(* ===== verification/RpcProps.v ===== *)
(** * A call to the cluster is the call at the worker that owns the key

    Requests and responses survive the way over the network, so that a client
    gets what the worker returned. *)

From S2P Require Import Prelude Types Slice HashVal Chunk RollingHash Node Chunker.
From S2P Require Import Store Cursor Builder Advanced Objects Cell HeadVersion Worker.
From S2P Require Import Messages WorkerService WorkerClient.

(** ** Codes *)

Lemma error_code_i32 e : is_i32 (error_code e).
Proof. unfold is_i32. destruct e; simpl; lia. Qed.

Lemma error_of_code_code e : e <> kMapKeyExists -> error_of_code (error_code e) = Some e.
Proof. by destruct e. Qed.

Lemma i64_range z : is_i64 (i64 z).
Proof.
  unfold is_i64, i64, sext. pose proof (Z.mod_pos_bound z (2 ^ 64)). unfold u64, wrap.
  destruct (_ <? _)%Z eqn:E; [apply Z.ltb_lt in E|apply Z.ltb_ge in E]; lia.
Qed.

Lemma i32_range z : is_i32 (i32 z).
Proof.
  unfold is_i32, i32, sext. pose proof (Z.mod_pos_bound z (2 ^ 32)). unfold u32, wrap.
  destruct (_ <? _)%Z eqn:E; [apply Z.ltb_lt in E|apply Z.ltb_ge in E]; lia.
Qed.

Lemma u64_i64 z : (0 <= z < 2 ^ 64)%Z -> u64 (i64 z) = z.
Proof.
  intros Hz. unfold i64, sext. rewrite (wrap_small 64 z) by done. destruct (_ <? _)%Z eqn:E; [by apply (wrap_small 64)|].
  unfold wrap. replace (z - 2 ^ 64)%Z with (z + (-1) * 2 ^ 64)%Z by lia.
  rewrite Z.mod_add by lia. by apply Z.mod_small.
Qed.

(** The number of deletions as the worker receives it: the low 32 bits, signed. *)
Lemma u64_i32 z : (0 <= z < 2 ^ 64)%Z ->
  u64 (i32 z) = (if z mod 2 ^ 32 <? 2 ^ 31 then z mod 2 ^ 32 else 2 ^ 64 - 2 ^ 32 + z mod 2 ^ 32)%Z.
Proof.
  intros Hz. unfold i32, sext. change (u32 z) with (z mod 2 ^ 32)%Z.
  pose proof (Z.mod_pos_bound z (2 ^ 32) ltac:(lia)). change (2 ^ (32 - 1))%Z with (2 ^ 31)%Z.
  destruct (_ <? _)%Z eqn:E; [apply (wrap_small 64); lia|]. apply Z.ltb_ge in E.
  unfold u64, wrap. replace (z mod 2 ^ 32 - 2 ^ 32)%Z with (2 ^ 64 - 2 ^ 32 + z mod 2 ^ 32 + (-1) * 2 ^ 64)%Z by lia.
  rewrite Z.mod_add by lia. apply Z.mod_small. lia.
Qed.

(** ** Hashes and values *)

Lemma bytes_of_hash_wf v : length v = kByteLength -> bytes_of_hash (Some v) = Some v.
Proof. intros Hv. unfold bytes_of_hash. osimpl. rewrite <- Hv. apply read_bytes_all. Qed.

Lemma hash_arg_wf v : length v = kByteLength -> hash_arg (Some v) = Some (Some v).
Proof. intros Hv. unfold hash_arg, str. simpl. rewrite <- Hv, read_bytes_all. done. Qed.

(** A hash that points to bytes. *)
Definition is_version (h : Hash) : Prop := exists v, h = Some v /\ length v = kByteLength.

(** What a client may send: [size_t] fields, and a base of the right size. *)
Record value_wf (val : Value) : Prop := {
  vw_base : hash_wf (val_base val);
  vw_pos : (0 <= val_pos val < 2 ^ 64)%Z;
  vw_dels : (0 <= val_dels val < 2 ^ 64)%Z
}.

(** The value that arrives. *)
Definition sent_value (val : Value) : Value :=
  mkValue (val_type val) (val_base val) (val_pos val) (u64 (i32 (val_dels val))) (val_vals val) (val_keys val)
    (val_ctx val).

Lemma FillValuePayload_rep val : value_wf val ->
  exists p, FillValuePayload val = Some p /\ value_payload_ok p /\ ValueFromRequest p = Some (sent_value val).
Proof.
  intros [Hb Hp Hd].
  assert (Hbase : exists b, (if hash_empty (val_base val) then Some None else Some <$> bytes_of_hash (val_base val)) = Some b /\
    match b with Some b' => hash_arg (Some b') | None => Some None end = Some (val_base val)).
  { destruct (val_base val) as [v|] eqn:E; [|by exists None]. exists (Some v).
    assert (Hv : length v = kByteLength) by by apply Hb. change (hash_empty (Some v)) with false. cbn [negb].
    by rewrite bytes_of_hash_wf, hash_arg_wf. }
  destruct Hbase as (b & E1 & E2). unfold FillValuePayload. rewrite E1. osimpl. eexists. split; [reflexivity|]. split.
  - split_and!; cbn; [|apply i64_range|apply i32_range]. pose proof (utype_code_range (val_type val)). unfold is_i32. lia.
  - unfold ValueFromRequest. cbn [vp_base vp_type vp_pos vp_dels vp_values vp_keys vp_ctx default str]. rewrite E2. osimpl.
    unfold sent_value. rewrite (wrap_small 8) by (pose proof (utype_code_range (val_type val)); lia).
    by rewrite utype_of_code_code, u64_i64.
Qed.

Lemma sent_value_small val : (0 <= val_dels val < 2 ^ 31)%Z -> sent_value val = val.
Proof.
  intros Hd. unfold sent_value. rewrite u64_i32 by lia. rewrite Z.mod_small by lia.
  rewrite (proj2 (Z.ltb_lt _ _)) by lia. by destruct val.
Qed.

(** ** Calls and replies *)

(** The calls that go to one worker. *)
Inductive Call :=
  | CPut (key : Slice) (val : Value) (pre_version : Hash)
  | CPutBranch (key : Slice) (val : Value) (branch : Slice)
  | CMergeVers (key : Slice) (val : Value) (ref_version1 ref_version2 : Hash)
  | CMergeVer (key : Slice) (val : Value) (tgt_branch : Slice) (ref_version : Hash)
  | CMergeBranch (key : Slice) (val : Value) (tgt_branch ref_branch : Slice)
  | CPutUnkeyed (route_key : Slice) (val : Value)
  | CBranchVer (key : Slice) (version : Hash) (new_branch : Slice)
  | CBranch (key old_branch new_branch : Slice)
  | CRename (key old_branch new_branch : Slice)
  | CDelete (key branch : Slice)
  | CGetVer (key : Slice) (version : Hash)
  | CGetBranch (key branch : Slice)
  | CListBranches (key : Slice)
  | CExists (key : Slice)
  | CExistsBranch (key branch : Slice)
  | CGetBranchHead (key branch : Slice)
  | CIsBranchHead (key branch : Slice) (version : Hash)
  | CGetLatestVersions (key : Slice)
  | CIsLatestVersion (key : Slice) (version : Hash)
  | CGetChunk (bypass : bool) (route_key : Slice) (version : Hash).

^^^^

▶ **Try it**:
Set down the whole listing once more, exactly as it appears.

▶ **Output of the task**:
(* ===== verification/RpcProps.v ===== *)
(** * A call to the cluster is the call at the worker that owns the key

    Requests and responses survive the way over the network, so that a client
    gets what the worker returned. *)

From S2P Require Import Prelude Types Slice HashVal Chunk RollingHash Node Chunker.
From S2P Require Import Store Cursor Builder Advanced Objects Cell HeadVersion Worker.
From S2P Require Import Messages WorkerService WorkerClient.

(** ** Codes *)

Lemma error_code_i32 e : is_i32 (error_code e).
Proof. unfold is_i32. destruct e; simpl; lia. Qed.

Lemma error_of_code_code e : e <> kMapKeyExists -> error_of_code (error_code e) = Some e.
Proof. by destruct e. Qed.

Lemma i64_range z : is_i64 (i64 z).
Proof.
  unfold is_i64, i64, sext. pose proof (Z.mod_pos_bound z (2 ^ 64)). unfold u64, wrap.
  destruct (_ <? _)%Z eqn:E; [apply Z.ltb_lt in E|apply Z.ltb_ge in E]; lia.
Qed.

Lemma i32_range z : is_i32 (i32 z).
Proof.
  unfold is_i32, i32, sext. pose proof (Z.mod_pos_bound z (2 ^ 32)). unfold u32, wrap.
  destruct (_ <? _)%Z eqn:E; [apply Z.ltb_lt in E|apply Z.ltb_ge in E]; lia.
Qed.

Lemma u64_i64 z : (0 <= z < 2 ^ 64)%Z -> u64 (i64 z) = z.
Proof.
  intros Hz. unfold i64, sext. rewrite (wrap_small 64 z) by done. destruct (_ <? _)%Z eqn:E; [by apply (wrap_small 64)|].
  unfold wrap. replace (z - 2 ^ 64)%Z with (z + (-1) * 2 ^ 64)%Z by lia.
  rewrite Z.mod_add by lia. by apply Z.mod_small.
Qed.

(** The number of deletions as the worker receives it: the low 32 bits, signed. *)
Lemma u64_i32 z : (0 <= z < 2 ^ 64)%Z ->
  u64 (i32 z) = (if z mod 2 ^ 32 <? 2 ^ 31 then z mod 2 ^ 32 else 2 ^ 64 - 2 ^ 32 + z mod 2 ^ 32)%Z.
Proof.
  intros Hz. unfold i32, sext. change (u32 z) with (z mod 2 ^ 32)%Z.
  pose proof (Z.mod_pos_bound z (2 ^ 32) ltac:(lia)). change (2 ^ (32 - 1))%Z with (2 ^ 31)%Z.
  destruct (_ <? _)%Z eqn:E; [apply (wrap_small 64); lia|]. apply Z.ltb_ge in E.
  unfold u64, wrap. replace (z mod 2 ^ 32 - 2 ^ 32)%Z with (2 ^ 64 - 2 ^ 32 + z mod 2 ^ 32 + (-1) * 2 ^ 64)%Z by lia.
  rewrite Z.mod_add by lia. apply Z.mod_small. lia.
Qed.

(** ** Hashes and values *)

Lemma bytes_of_hash_wf v : length v = kByteLength -> bytes_of_hash (Some v) = Some v.
Proof. intros Hv. unfold bytes_of_hash. osimpl. rewrite <- Hv. apply read_bytes_all. Qed.

Lemma hash_arg_wf v : length v = kByteLength -> hash_arg (Some v) = Some (Some v).
Proof. intros Hv. unfold hash_arg, str. simpl. rewrite <- Hv, read_bytes_all. done. Qed.

(** A hash that points to bytes. *)
Definition is_version (h : Hash) : Prop := exists v, h = Some v /\ length v = kByteLength.

(** What a client may send: [size_t] fields, and a base of the right size. *)
Record value_wf (val : Value) : Prop := {
  vw_base : hash_wf (val_base val);
  vw_pos : (0 <= val_pos val < 2 ^ 64)%Z;
  vw_dels : (0 <= val_dels val < 2 ^ 64)%Z
}.

(** The value that arrives. *)
Definition sent_value (val : Value) : Value :=
  mkValue (val_type val) (val_base val) (val_pos val) (u64 (i32 (val_dels val))) (val_vals val) (val_keys val)
    (val_ctx val).

Lemma FillValuePayload_rep val : value_wf val ->
  exists p, FillValuePayload val = Some p /\ value_payload_ok p /\ ValueFromRequest p = Some (sent_value val).
Proof.
  intros [Hb Hp Hd].
  assert (Hbase : exists b, (if hash_empty (val_base val) then Some None else Some <$> bytes_of_hash (val_base val)) = Some b /\
    match b with Some b' => hash_arg (Some b') | None => Some None end = Some (val_base val)).
  { destruct (val_base val) as [v|] eqn:E; [|by exists None]. exists (Some v).
    assert (Hv : length v = kByteLength) by by apply Hb. change (hash_empty (Some v)) with false. cbn [negb].
    by rewrite bytes_of_hash_wf, hash_arg_wf. }
  destruct Hbase as (b & E1 & E2). unfold FillValuePayload. rewrite E1. osimpl. eexists. split; [reflexivity|]. split.
  - split_and!; cbn; [|apply i64_range|apply i32_range]. pose proof (utype_code_range (val_type val)). unfold is_i32. lia.
  - unfold ValueFromRequest. cbn [vp_base vp_type vp_pos vp_dels vp_values vp_keys vp_ctx default str]. rewrite E2. osimpl.
    unfold sent_value. rewrite (wrap_small 8) by (pose proof (utype_code_range (val_type val)); lia).
    by rewrite utype_of_code_code, u64_i64.
Qed.

Lemma sent_value_small val : (0 <= val_dels val < 2 ^ 31)%Z -> sent_value val = val.
Proof.
  intros Hd. unfold sent_value. rewrite u64_i32 by lia. rewrite Z.mod_small by lia.
  rewrite (proj2 (Z.ltb_lt _ _)) by lia. by destruct val.
Qed.

(** ** Calls and replies *)

(** The calls that go to one worker. *)
Inductive Call :=
  | CPut (key : Slice) (val : Value) (pre_version : Hash)
  | CPutBranch (key : Slice) (val : Value) (branch : Slice)
  | CMergeVers (key : Slice) (val : Value) (ref_version1 ref_version2 : Hash)
  | CMergeVer (key : Slice) (val : Value) (tgt_branch : Slice) (ref_version : Hash)
  | CMergeBranch (key : Slice) (val : Value) (tgt_branch ref_branch : Slice)
  | CPutUnkeyed (route_key : Slice) (val : Value)
  | CBranchVer (key : Slice) (version : Hash) (new_branch : Slice)
  | CBranch (key old_branch new_branch : Slice)
  | CRename (key old_branch new_branch : Slice)
  | CDelete (key branch : Slice)
  | CGetVer (key : Slice) (version : Hash)
  | CGetBranch (key branch : Slice)
  | CListBranches (key : Slice)
  | CExists (key : Slice)
  | CExistsBranch (key branch : Slice)
  | CGetBranchHead (key branch : Slice)
  | CIsBranchHead (key branch : Slice) (version : Hash)
  | CGetLatestVersions (key : Slice)
  | CIsLatestVersion (key : Slice) (version : Hash)
  | CGetChunk (bypass : bool) (route_key : Slice) (version : Hash).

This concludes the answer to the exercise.